==== Study material ====

Lemma session_emitter_file_event_witness :
  fst (session_emitter "t0" "s1" (ev_record (file_event "s1" "app.py" "print(1)"))
                       one_session)
  = Returned tt.
Proof.
  rewrite (session_emitter_file_event "t0" "s1" "s1" "app.py" "print(1)" one_session
             (new_session "a todo app")); reflexivity.
Defined.

(** ** The file endpoints *)

Lemma prefix_empty s : String.prefix "" s = true.
Proof. destruct s; reflexivity. Qed.

Lemma prefix_append a b : String.prefix a (a +:+ b) = true.
Proof.
  induction a as [|c a IH]; [apply prefix_empty|].
  change (String.prefix (String c a) (String c (a +:+ b)) = true).
  cbn [String.prefix]. destruct (ascii_dec c c); [exact IH|congruence].
Qed.

Lemma string_append_nil_r s : s +:+ "" = s.
Proof.
  induction s as [|c s IH]; [reflexivity|].
  change (String c (s +:+ "") = String c s). now rewrite IH.
Qed.

Lemma concat_empty_app (l1 l2 : list string) :
  String.concat "" (l1 ++ l2) = String.concat "" l1 +:+ String.concat "" l2.
Proof.
  induction l1 as [|x l1 IH]; [reflexivity|].
  destruct l1 as [|y l1].
  - destruct l2 as [|z l2]; [symmetry; apply string_append_nil_r|reflexivity].
  - change (String.concat "" ((x :: y :: l1) ++ l2))
      with (x +:+ "" +:+ String.concat "" ((y :: l1) ++ l2)).
    rewrite IH.
    change (String.concat "" (x :: y :: l1))
      with (x +:+ "" +:+ String.concat "" (y :: l1)).
    now rewrite !string_append_assoc.
Qed.

Lemma to_str_app (p k : Path.t) :
  p <> [] ->
  Path.to_str (p ++ k)
  = Path.to_str p +:+ String.concat "" (List.map (fun c => "/" +:+ c) k).
Proof.
  intros Hne. destruct p as [|c p]; [congruence|].
  unfold Path.to_str. cbn [app]. now rewrite <- concat_empty_app, <- List.map_app.
Qed.

(** Whatever the sandbox accepts passes the check of the endpoints. *)
Lemma api_check_inside (root p : Path.t) : root `prefix_of` p -> api_check root p = true.
Proof.
  intros [k ->]. unfold api_check, PyStr.startswith.
  destruct root as [|c root].
  - destruct k as [|d k]; [reflexivity|]. cbn [app].
    unfold Path.to_str.
    destruct k as [|e k].
    + exact (prefix_append "/" d).
    + exact (prefix_append "/"
               (d +:+ "" +:+ String.concat "" (List.map (fun c => "/" +:+ c) (e :: k)))).
  - rewrite to_str_app by discriminate. apply prefix_append.
Qed.

Lemma mkdir_then_open_ok (w : World) (p : Path.t) (content : string) :
  no_file_above w (Path.parent p) ->
  Fs.stat w p <> Some Dir ->
  (run! Fs.mkdir_parents (Path.parent p) in Fs.open_write p content) w
  = (Returned tt,
     with_files (with_action (with_action w (FsMkdir (Path.parent p)))
                             (FsOpenWrite p content))
                (<[p := File content]> (Fs.mkdirs (Path.parent p) (fsmap w)))).
Proof.
  intros Hnf Hnd.
  assert (Hpne : p <> []) by (intros E; rewrite E in Hnd; now apply Hnd).
  destruct (mkdir_parents_cases (Path.parent p) w) as [[e He]|Hmk].
  { exfalso. revert He. unfold Fs.mkdir_parents, bind, log, get, raise. simpl.
    replace (existsb _ (Path.parents (Path.parent p))) with false.
    2:{ symmetry. apply not_true_is_false. intros Hex.
        apply existsb_exists in Hex as (q & Hq & Hf).
        rewrite stat_with_action in Hf.
        rewrite (Hnf q (parents_are_prefixes _ _ Hq)) in Hf. discriminate. }
    rewrite stat_with_action, (Hnf (Path.parent p)) by reflexivity. discriminate. }
  rewrite (bind_returned _ _ _ _ _ Hmk).
  set (w1 := with_files _ _).
  assert (Hst_p : Fs.stat (with_action w1 (FsOpenWrite p content)) p = Fs.stat w p).
  { rewrite stat_with_action. destruct p as [|c p']; [congruence|].
    unfold Fs.stat. subst w1. cbn [fsmap with_files].
    rewrite mkdirs_lookup. rewrite bool_decide_eq_false_2; [reflexivity|].
    intros [_ Hp]. now apply (not_prefix_of_parent (c :: p')). }
  assert (Hst_par : Fs.stat (with_action w1 (FsOpenWrite p content)) (Path.parent p)
                    = Some Dir).
  { rewrite stat_with_action. destruct (Path.parent p) as [|c q] eqn:Hq; [reflexivity|].
    unfold Fs.stat. subst w1. cbn [fsmap with_files].
    rewrite mkdirs_lookup. rewrite bool_decide_eq_true_2; [reflexivity|].
    split; [discriminate|reflexivity]. }
  unfold Fs.open_write, bind, log, get. simpl.
  rewrite Hst_p, Hst_par. simpl.
  destruct (Fs.stat w p) as [[c|]|]; simpl; try reflexivity. congruence.
Qed.

Section ApiProperties.

Variable http_str : Z -> string -> string.
Variable exn_str : exn -> string.

(** X22. Neither file endpoint ever answers 403.  The [HTTPException]
    carrying it is raised inside the [try] whose handler catches every
    exception, so a path that fails the check is answered with 400, and the
    world is left as it was.  [update_file_content] answers 200, 400, 404 or
    500, [get_file_content] 200, 400 or 404. *)
Theorem file_endpoints_never_forbidden (sessions : gmap string Session)
        (session_id path content : string) (w : World) :
  In (status_of (fst (update_file_content http_str exn_str sessions session_id path
                                          content w)))
     [200; 400; 404; 500]
  /\ In (status_of (fst (get_file_content http_str exn_str sessions session_id path w)))
        [200; 400; 404]
  /\ (is_Some (sessions !! session_id) ->
      api_check (Path.resolve (project_root w session_id)) (resolved w session_id path)
      = false ->
      update_file_content http_str exn_str sessions session_id path content w
      = (HTTPException 400 ("Invalid file path: " +:+ http_str 403 denied), w)
      /\ get_file_content http_str exn_str sessions session_id path w
         = (HTTPException 400 ("Invalid file path: " +:+ http_str 403 denied), w)).
Proof.
  unfold update_file_content, get_file_content. fold (resolved w session_id path).
  set (p := resolved w session_id path).
  destruct (sessions !! session_id) as [s|].
  2:{ simpl. split; [tauto|]. split; [tauto|]. intros [x Hx]. discriminate. }
  destruct (api_check _ p) eqn:Hc; cbn [negb].
  - split; [|split; [|intros _ Hf; discriminate]].
    + destruct (bind _ _ w) as [[u|e] w']; simpl; tauto.
    + destruct (Fs.exists_ p w) as [[[|]|e] w1]; [|simpl; tauto|simpl; tauto].
      destruct (Fs.is_file_node (Fs.stat w1 p)) eqn:Hf; cbn [negb]; [|simpl; tauto].
      assert (Hr : exists c w2, Fs.open_read p w1 = (Returned c, w2)).
      { cbv [Fs.open_read bind log get ret raise]. rewrite stat_with_action.
        destruct (Fs.stat w1 p) as [[c|]|]; try discriminate Hf. eauto. }
      destruct Hr as (c & w2 & ->). simpl. tauto.
  - split; [simpl; tauto|]. split; [simpl; tauto|]. intros _ _. split; reflexivity.
Qed.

====

## Task prompt:
The full set of entries above has to be restated exactly.

## Response:
Lemma session_emitter_file_event_witness :
  fst (session_emitter "t0" "s1" (ev_record (file_event "s1" "app.py" "print(1)"))
                       one_session)
  = Returned tt.
Proof.
  rewrite (session_emitter_file_event "t0" "s1" "s1" "app.py" "print(1)" one_session
             (new_session "a todo app")); reflexivity.
Defined.

(** ** The file endpoints *)

Lemma prefix_empty s : String.prefix "" s = true.
Proof. destruct s; reflexivity. Qed.

Lemma prefix_append a b : String.prefix a (a +:+ b) = true.
Proof.
  induction a as [|c a IH]; [apply prefix_empty|].
  change (String.prefix (String c a) (String c (a +:+ b)) = true).
  cbn [String.prefix]. destruct (ascii_dec c c); [exact IH|congruence].
Qed.

Lemma string_append_nil_r s : s +:+ "" = s.
Proof.
  induction s as [|c s IH]; [reflexivity|].
  change (String c (s +:+ "") = String c s). now rewrite IH.
Qed.

Lemma concat_empty_app (l1 l2 : list string) :
  String.concat "" (l1 ++ l2) = String.concat "" l1 +:+ String.concat "" l2.
Proof.
  induction l1 as [|x l1 IH]; [reflexivity|].
  destruct l1 as [|y l1].
  - destruct l2 as [|z l2]; [symmetry; apply string_append_nil_r|reflexivity].
  - change (String.concat "" ((x :: y :: l1) ++ l2))
      with (x +:+ "" +:+ String.concat "" ((y :: l1) ++ l2)).
    rewrite IH.
    change (String.concat "" (x :: y :: l1))
      with (x +:+ "" +:+ String.concat "" (y :: l1)).
    now rewrite !string_append_assoc.
Qed.

Lemma to_str_app (p k : Path.t) :
  p <> [] ->
  Path.to_str (p ++ k)
  = Path.to_str p +:+ String.concat "" (List.map (fun c => "/" +:+ c) k).
Proof.
  intros Hne. destruct p as [|c p]; [congruence|].
  unfold Path.to_str. cbn [app]. now rewrite <- concat_empty_app, <- List.map_app.
Qed.

(** Whatever the sandbox accepts passes the check of the endpoints. *)
Lemma api_check_inside (root p : Path.t) : root `prefix_of` p -> api_check root p = true.
Proof.
  intros [k ->]. unfold api_check, PyStr.startswith.
  destruct root as [|c root].
  - destruct k as [|d k]; [reflexivity|]. cbn [app].
    unfold Path.to_str.
    destruct k as [|e k].
    + exact (prefix_append "/" d).
    + exact (prefix_append "/"
               (d +:+ "" +:+ String.concat "" (List.map (fun c => "/" +:+ c) (e :: k)))).
  - rewrite to_str_app by discriminate. apply prefix_append.
Qed.

Lemma mkdir_then_open_ok (w : World) (p : Path.t) (content : string) :
  no_file_above w (Path.parent p) ->
  Fs.stat w p <> Some Dir ->
  (run! Fs.mkdir_parents (Path.parent p) in Fs.open_write p content) w
  = (Returned tt,
     with_files (with_action (with_action w (FsMkdir (Path.parent p)))
                             (FsOpenWrite p content))
                (<[p := File content]> (Fs.mkdirs (Path.parent p) (fsmap w)))).
Proof.
  intros Hnf Hnd.
  assert (Hpne : p <> []) by (intros E; rewrite E in Hnd; now apply Hnd).
  destruct (mkdir_parents_cases (Path.parent p) w) as [[e He]|Hmk].
  { exfalso. revert He. unfold Fs.mkdir_parents, bind, log, get, raise. simpl.
    replace (existsb _ (Path.parents (Path.parent p))) with false.
    2:{ symmetry. apply not_true_is_false. intros Hex.
        apply existsb_exists in Hex as (q & Hq & Hf).
        rewrite stat_with_action in Hf.
        rewrite (Hnf q (parents_are_prefixes _ _ Hq)) in Hf. discriminate. }
    rewrite stat_with_action, (Hnf (Path.parent p)) by reflexivity. discriminate. }
  rewrite (bind_returned _ _ _ _ _ Hmk).
  set (w1 := with_files _ _).
  assert (Hst_p : Fs.stat (with_action w1 (FsOpenWrite p content)) p = Fs.stat w p).
  { rewrite stat_with_action. destruct p as [|c p']; [congruence|].
    unfold Fs.stat. subst w1. cbn [fsmap with_files].
    rewrite mkdirs_lookup. rewrite bool_decide_eq_false_2; [reflexivity|].
    intros [_ Hp]. now apply (not_prefix_of_parent (c :: p')). }
  assert (Hst_par : Fs.stat (with_action w1 (FsOpenWrite p content)) (Path.parent p)
                    = Some Dir).
  { rewrite stat_with_action. destruct (Path.parent p) as [|c q] eqn:Hq; [reflexivity|].
    unfold Fs.stat. subst w1. cbn [fsmap with_files].
    rewrite mkdirs_lookup. rewrite bool_decide_eq_true_2; [reflexivity|].
    split; [discriminate|reflexivity]. }
  unfold Fs.open_write, bind, log, get. simpl.
  rewrite Hst_p, Hst_par. simpl.
  destruct (Fs.stat w p) as [[c|]|]; simpl; try reflexivity. congruence.
Qed.

Section ApiProperties.

Variable http_str : Z -> string -> string.
Variable exn_str : exn -> string.

(** X22. Neither file endpoint ever answers 403.  The [HTTPException]
    carrying it is raised inside the [try] whose handler catches every
    exception, so a path that fails the check is answered with 400, and the
    world is left as it was.  [update_file_content] answers 200, 400, 404 or
    500, [get_file_content] 200, 400 or 404. *)
Theorem file_endpoints_never_forbidden (sessions : gmap string Session)
        (session_id path content : string) (w : World) :
  In (status_of (fst (update_file_content http_str exn_str sessions session_id path
                                          content w)))
     [200; 400; 404; 500]
  /\ In (status_of (fst (get_file_content http_str exn_str sessions session_id path w)))
        [200; 400; 404]
  /\ (is_Some (sessions !! session_id) ->
      api_check (Path.resolve (project_root w session_id)) (resolved w session_id path)
      = false ->
      update_file_content http_str exn_str sessions session_id path content w
      = (HTTPException 400 ("Invalid file path: " +:+ http_str 403 denied), w)
      /\ get_file_content http_str exn_str sessions session_id path w
         = (HTTPException 400 ("Invalid file path: " +:+ http_str 403 denied), w)).
Proof.
  unfold update_file_content, get_file_content. fold (resolved w session_id path).
  set (p := resolved w session_id path).
  destruct (sessions !! session_id) as [s|].
  2:{ simpl. split; [tauto|]. split; [tauto|]. intros [x Hx]. discriminate. }
  destruct (api_check _ p) eqn:Hc; cbn [negb].
  - split; [|split; [|intros _ Hf; discriminate]].
    + destruct (bind _ _ w) as [[u|e] w']; simpl; tauto.
    + destruct (Fs.exists_ p w) as [[[|]|e] w1]; [|simpl; tauto|simpl; tauto].
      destruct (Fs.is_file_node (Fs.stat w1 p)) eqn:Hf; cbn [negb]; [|simpl; tauto].
      assert (Hr : exists c w2, Fs.open_read p w1 = (Returned c, w2)).
      { cbv [Fs.open_read bind log get ret raise]. rewrite stat_with_action.
        destruct (Fs.stat w1 p) as [[c|]|]; try discriminate Hf. eauto. }
      destruct Hr as (c & w2 & ->). simpl. tauto.
  - split; [simpl; tauto|]. split; [simpl; tauto|]. intros _ _. split; reflexivity.
Qed.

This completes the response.